What the task asks: Each line of the data below from the one holding "Definition add64 (a" to the one holding "NilZero.string_of_uint (N.to_uint (Z.to_N", inclusive, is to be reproduced exactly; no other line belongs in the answer.

(Extracted records Opens)

(** * AggregatedStats: the aggregation, filter, sort and cache engine

    A shallow embedding of [src/AggregatedStats.cpp].  The engine owns one
    immutable [HealingStats] snapshot and a [HealWindowOptions] configuration
    and lazily produces the views shown by the healing window: the total,
    the per-skill and per-agent tables, the drill-down tables and the four
    group-filter totals.

    Conventions of the embedding:
    - [uint64_t], [uintptr_t], [uint32_t] and [uint16_t] values are [Z];
      every 64-bit addition of the source is [add64], with the wrap-around
      written out.
    - [std::map<K, V>] is a [gmap Z V]; a range-for over a map visits the
      pairs in ascending key order ([ordered]).
    - a map iterator passed to the filter is an [option]: [None] is [end()].
    - the lazily filled members of the class are fields of the record
      [AggregatedStats]; the non-const member functions are computations
      in the state monad [M] over that record.
    - [float] is IEEE-754 binary32 ([spec_float] at precision 24). *)

From Stdlib Require Import ZArith String Ascii Lia.
From Stdlib Require Import Floats.SpecFloat DecimalString.
From stdpp Require Import gmap strings list fin_maps sorting.

Open Scope Z_scope.

(** ** Machine arithmetic *)

Definition two64 : Z := 2 ^ 64.

(** [a + b] and [a += b] on [uint64_t]. *)
Definition add64 (a b : Z) : Z := (a + b) mod two64.

(** [static_cast<uint32_t>(x)]. *)
Definition to_uint32 (x : Z) : Z := x mod 2 ^ 32.

(** ** Strings produced by the C library *)

(** [%llu] and [%u] conversions, and [std::to_string] on an unsigned value. *)
Definition decimal (x : Z) : string :=
  NilZero.string_of_uint (N.to_uint (Z.to_N x)).

(** [snprintf(buffer, sizeof(buffer), ...)] with [char buffer[1024]]: at most
    1023 characters are kept. *)
Definition snprintf1024 (formatted : string) : string :=
  String.substring 0 1023 formatted.

(** ** Binary32 arithmetic of [GetCombatTime] *)

Definition float : Type := spec_float.
Definition float_of_Z (x : Z) : float := binary_normalize 24 128 x 0 false.
Definition float_sub (x y : float) : float := SFsub 24 128 x y.
Definition float_div (x y : float) : float := SFdiv 24 128 x y.

(** ** Traversal of a [std::map] *)

Definition key_le {V : Type} (a b : Z * V) : Prop := a.1 ≤ b.1.

#[global] Instance key_le_dec {V : Type} (a b : Z * V) : Decision (key_le a b).
Proof. unfold key_le. apply _. Defined.

(** The pairs of a map in the order a range-for visits them. *)
Definition ordered {V : Type} (m : gmap Z V) : list (Z * V) :=
  merge_sort key_le (map_to_list m).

(Extracted records Closes)

Exercise answer:
Definition add64 (a b : Z) : Z := (a + b) mod two64.

(** [static_cast<uint32_t>(x)]. *)
Definition to_uint32 (x : Z) : Z := x mod 2 ^ 32.

(** ** Strings produced by the C library *)

(** [%llu] and [%u] conversions, and [std::to_string] on an unsigned value. *)
Definition decimal (x : Z) : string :=
  NilZero.string_of_uint (N.to_uint (Z.to_N x)).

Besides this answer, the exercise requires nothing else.